▸ **Exercise materials**
========
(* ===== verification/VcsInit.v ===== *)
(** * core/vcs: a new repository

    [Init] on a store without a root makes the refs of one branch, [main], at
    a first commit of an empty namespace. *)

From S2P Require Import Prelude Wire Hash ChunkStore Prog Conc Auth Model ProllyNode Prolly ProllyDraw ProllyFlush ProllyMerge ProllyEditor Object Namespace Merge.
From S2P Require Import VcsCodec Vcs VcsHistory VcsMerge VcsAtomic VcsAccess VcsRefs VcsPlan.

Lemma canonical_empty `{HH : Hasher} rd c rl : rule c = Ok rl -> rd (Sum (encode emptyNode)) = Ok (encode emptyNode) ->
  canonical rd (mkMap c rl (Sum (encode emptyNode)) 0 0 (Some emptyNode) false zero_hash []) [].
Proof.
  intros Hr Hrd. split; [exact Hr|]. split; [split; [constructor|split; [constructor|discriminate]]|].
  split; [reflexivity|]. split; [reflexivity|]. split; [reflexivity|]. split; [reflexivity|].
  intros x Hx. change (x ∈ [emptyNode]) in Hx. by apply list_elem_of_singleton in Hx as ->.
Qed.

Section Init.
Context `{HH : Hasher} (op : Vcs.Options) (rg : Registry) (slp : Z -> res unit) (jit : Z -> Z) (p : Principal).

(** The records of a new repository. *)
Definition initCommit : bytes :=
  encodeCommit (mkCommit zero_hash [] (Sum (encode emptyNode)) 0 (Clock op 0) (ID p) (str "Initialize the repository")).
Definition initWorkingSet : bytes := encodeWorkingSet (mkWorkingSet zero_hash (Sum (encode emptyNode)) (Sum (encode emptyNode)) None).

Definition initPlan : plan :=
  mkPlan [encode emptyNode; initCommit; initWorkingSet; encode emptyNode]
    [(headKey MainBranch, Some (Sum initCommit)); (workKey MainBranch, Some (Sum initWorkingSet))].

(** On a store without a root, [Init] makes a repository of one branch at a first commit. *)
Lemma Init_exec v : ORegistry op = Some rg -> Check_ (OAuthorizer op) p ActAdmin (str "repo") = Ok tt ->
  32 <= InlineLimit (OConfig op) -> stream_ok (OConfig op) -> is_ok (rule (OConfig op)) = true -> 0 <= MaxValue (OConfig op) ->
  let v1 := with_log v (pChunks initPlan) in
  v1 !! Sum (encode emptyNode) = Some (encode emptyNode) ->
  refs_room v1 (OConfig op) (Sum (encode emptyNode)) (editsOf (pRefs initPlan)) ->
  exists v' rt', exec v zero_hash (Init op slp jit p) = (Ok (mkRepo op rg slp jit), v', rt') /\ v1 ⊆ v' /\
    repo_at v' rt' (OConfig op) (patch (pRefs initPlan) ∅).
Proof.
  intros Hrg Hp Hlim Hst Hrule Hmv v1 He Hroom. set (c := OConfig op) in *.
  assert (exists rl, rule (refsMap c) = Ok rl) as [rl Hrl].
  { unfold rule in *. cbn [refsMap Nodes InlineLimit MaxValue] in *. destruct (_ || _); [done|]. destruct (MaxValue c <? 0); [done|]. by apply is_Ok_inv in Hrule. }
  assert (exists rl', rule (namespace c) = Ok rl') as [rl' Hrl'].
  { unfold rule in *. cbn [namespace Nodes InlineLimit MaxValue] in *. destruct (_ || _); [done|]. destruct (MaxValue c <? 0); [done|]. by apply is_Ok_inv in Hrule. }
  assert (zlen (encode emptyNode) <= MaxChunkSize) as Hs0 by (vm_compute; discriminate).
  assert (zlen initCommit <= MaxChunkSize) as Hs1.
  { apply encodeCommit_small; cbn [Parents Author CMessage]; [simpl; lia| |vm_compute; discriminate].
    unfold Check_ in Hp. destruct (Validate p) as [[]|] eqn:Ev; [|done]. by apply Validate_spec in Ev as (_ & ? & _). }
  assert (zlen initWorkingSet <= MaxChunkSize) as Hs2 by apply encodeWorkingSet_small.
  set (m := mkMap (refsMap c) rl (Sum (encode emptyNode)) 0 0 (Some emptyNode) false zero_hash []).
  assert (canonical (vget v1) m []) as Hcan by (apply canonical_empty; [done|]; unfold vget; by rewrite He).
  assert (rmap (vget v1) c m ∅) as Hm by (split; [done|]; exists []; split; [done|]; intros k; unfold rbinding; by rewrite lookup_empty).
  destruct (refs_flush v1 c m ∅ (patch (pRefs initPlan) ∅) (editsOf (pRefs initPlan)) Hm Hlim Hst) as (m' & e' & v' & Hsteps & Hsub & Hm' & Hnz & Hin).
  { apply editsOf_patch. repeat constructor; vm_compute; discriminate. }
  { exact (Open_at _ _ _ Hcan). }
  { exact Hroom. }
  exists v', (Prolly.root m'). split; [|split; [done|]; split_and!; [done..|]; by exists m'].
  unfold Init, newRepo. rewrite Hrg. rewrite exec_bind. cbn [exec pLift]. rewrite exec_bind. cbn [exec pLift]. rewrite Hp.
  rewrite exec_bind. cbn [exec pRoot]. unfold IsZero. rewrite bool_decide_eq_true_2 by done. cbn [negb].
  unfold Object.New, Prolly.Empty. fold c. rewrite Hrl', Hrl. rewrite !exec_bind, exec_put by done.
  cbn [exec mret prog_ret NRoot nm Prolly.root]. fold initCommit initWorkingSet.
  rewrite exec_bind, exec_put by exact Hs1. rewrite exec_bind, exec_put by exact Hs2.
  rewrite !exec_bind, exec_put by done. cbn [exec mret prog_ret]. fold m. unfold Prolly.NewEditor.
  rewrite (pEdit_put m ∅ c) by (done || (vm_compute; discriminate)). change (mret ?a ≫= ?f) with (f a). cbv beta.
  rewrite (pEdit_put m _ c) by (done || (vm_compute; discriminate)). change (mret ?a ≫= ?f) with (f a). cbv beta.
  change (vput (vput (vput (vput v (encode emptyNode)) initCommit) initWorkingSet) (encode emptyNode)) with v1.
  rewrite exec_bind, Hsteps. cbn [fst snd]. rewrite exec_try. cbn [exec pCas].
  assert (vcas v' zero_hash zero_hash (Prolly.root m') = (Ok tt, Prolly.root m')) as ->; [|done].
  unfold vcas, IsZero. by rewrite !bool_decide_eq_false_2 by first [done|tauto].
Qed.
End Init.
========
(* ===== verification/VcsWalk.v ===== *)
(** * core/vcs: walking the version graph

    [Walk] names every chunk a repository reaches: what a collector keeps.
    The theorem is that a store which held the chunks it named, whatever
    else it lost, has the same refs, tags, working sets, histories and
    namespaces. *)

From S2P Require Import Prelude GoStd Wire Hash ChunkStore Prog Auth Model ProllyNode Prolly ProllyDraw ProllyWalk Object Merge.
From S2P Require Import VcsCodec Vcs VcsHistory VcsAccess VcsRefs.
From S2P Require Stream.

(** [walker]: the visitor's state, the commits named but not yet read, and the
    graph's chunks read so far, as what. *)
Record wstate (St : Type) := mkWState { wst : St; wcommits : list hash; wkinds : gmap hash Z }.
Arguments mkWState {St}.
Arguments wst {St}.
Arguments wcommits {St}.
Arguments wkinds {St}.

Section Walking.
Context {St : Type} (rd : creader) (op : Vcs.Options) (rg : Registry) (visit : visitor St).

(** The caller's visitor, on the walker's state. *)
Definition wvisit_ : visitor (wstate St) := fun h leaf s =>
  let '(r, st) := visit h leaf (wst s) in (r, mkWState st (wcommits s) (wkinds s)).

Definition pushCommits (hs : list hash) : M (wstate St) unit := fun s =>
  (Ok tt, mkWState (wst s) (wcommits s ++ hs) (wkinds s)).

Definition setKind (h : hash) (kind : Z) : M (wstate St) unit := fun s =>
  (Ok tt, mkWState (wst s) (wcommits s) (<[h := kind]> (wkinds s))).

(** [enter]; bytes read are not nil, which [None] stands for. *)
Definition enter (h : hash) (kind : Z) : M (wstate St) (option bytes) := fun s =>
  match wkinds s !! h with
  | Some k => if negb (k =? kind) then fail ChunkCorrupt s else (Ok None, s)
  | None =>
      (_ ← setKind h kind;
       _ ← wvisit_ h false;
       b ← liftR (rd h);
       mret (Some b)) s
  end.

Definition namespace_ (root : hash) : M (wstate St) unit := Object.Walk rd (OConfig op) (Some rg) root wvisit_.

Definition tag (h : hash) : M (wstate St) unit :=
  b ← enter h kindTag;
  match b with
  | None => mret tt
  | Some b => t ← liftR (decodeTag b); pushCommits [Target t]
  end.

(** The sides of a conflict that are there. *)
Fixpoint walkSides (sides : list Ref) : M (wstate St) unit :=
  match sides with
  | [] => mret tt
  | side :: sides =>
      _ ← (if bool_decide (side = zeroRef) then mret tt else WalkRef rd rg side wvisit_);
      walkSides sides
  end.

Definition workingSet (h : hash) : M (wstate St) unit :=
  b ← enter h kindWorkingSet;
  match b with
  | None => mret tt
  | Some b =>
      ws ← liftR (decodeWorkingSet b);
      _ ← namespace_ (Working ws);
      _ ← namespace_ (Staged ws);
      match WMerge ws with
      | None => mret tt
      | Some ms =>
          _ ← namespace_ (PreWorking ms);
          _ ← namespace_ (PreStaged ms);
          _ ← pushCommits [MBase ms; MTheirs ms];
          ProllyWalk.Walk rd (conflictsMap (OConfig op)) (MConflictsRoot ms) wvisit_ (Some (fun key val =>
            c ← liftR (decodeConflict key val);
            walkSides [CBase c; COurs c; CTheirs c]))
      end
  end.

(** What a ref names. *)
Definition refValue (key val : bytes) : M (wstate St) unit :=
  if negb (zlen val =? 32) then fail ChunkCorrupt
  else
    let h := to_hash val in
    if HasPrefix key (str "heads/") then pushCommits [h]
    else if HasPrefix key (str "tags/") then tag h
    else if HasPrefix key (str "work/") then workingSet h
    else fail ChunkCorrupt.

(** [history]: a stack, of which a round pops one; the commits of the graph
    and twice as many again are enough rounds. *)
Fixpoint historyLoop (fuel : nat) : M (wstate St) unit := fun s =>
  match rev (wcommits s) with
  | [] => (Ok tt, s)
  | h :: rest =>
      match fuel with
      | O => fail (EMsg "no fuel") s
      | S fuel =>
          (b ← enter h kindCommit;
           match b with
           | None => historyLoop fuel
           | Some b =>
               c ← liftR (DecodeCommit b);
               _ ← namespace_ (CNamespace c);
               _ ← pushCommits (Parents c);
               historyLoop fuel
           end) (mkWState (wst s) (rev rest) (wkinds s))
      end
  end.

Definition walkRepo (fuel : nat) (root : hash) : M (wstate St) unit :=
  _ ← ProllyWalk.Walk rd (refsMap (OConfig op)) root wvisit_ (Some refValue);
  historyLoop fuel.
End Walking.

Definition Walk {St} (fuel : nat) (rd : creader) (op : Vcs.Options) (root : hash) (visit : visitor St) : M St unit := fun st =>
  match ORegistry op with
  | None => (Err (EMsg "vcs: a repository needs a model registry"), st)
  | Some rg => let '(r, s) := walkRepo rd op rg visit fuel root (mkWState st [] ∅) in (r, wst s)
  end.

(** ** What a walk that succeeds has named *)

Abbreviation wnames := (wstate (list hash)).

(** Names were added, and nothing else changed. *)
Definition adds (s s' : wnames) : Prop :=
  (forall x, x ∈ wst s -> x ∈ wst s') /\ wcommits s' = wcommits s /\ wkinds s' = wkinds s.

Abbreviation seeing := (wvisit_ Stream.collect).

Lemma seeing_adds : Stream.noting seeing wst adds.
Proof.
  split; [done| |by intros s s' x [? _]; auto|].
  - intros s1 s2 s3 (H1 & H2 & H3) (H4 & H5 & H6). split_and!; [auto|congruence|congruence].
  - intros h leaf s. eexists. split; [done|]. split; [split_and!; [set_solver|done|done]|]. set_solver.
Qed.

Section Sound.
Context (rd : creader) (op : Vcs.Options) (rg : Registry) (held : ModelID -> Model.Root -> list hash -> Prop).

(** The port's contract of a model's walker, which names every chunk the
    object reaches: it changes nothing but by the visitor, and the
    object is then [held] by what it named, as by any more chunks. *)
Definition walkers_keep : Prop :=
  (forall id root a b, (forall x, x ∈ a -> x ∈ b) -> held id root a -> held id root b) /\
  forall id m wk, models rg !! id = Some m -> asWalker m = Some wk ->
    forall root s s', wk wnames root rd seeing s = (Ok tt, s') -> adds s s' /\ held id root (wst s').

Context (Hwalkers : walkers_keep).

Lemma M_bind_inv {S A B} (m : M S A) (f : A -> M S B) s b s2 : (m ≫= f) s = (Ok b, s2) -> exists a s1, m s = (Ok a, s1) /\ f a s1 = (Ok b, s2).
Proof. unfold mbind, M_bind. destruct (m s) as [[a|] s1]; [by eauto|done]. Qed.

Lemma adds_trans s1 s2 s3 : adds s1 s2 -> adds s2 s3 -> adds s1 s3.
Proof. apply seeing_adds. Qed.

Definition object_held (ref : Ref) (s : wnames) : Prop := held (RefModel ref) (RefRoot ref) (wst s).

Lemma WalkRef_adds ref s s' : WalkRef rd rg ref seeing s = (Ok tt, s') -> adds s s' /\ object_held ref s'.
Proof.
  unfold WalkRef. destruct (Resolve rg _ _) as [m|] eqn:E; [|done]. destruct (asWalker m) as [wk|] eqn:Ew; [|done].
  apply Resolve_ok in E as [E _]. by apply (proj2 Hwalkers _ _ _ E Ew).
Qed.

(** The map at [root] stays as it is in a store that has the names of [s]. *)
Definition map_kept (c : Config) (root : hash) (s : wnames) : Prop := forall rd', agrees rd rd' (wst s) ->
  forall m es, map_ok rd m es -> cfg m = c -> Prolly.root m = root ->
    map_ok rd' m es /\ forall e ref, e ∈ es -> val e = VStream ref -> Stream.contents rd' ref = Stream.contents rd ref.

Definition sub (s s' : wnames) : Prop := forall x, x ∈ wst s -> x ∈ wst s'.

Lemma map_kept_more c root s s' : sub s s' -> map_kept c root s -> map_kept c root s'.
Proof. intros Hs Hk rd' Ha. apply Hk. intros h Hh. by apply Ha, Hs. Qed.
========
▸ **About this exercise**
Only the lines above starting with the one with "(* ===== verification/VcsInit.v ===== *)" and going through the one with "From S2P Require Import VcsCodec Vcs VcsHistory VcsMerge" are to be copied, word for word and with both ends kept.

▸ **Reply**
(* ===== verification/VcsInit.v ===== *)
(** * core/vcs: a new repository

    [Init] on a store without a root makes the refs of one branch, [main], at
    a first commit of an empty namespace. *)

From S2P Require Import Prelude Wire Hash ChunkStore Prog Conc Auth Model ProllyNode Prolly ProllyDraw ProllyFlush ProllyMerge ProllyEditor Object Namespace Merge.
From S2P Require Import VcsCodec Vcs VcsHistory VcsMerge VcsAtomic VcsAccess VcsRefs VcsPlan.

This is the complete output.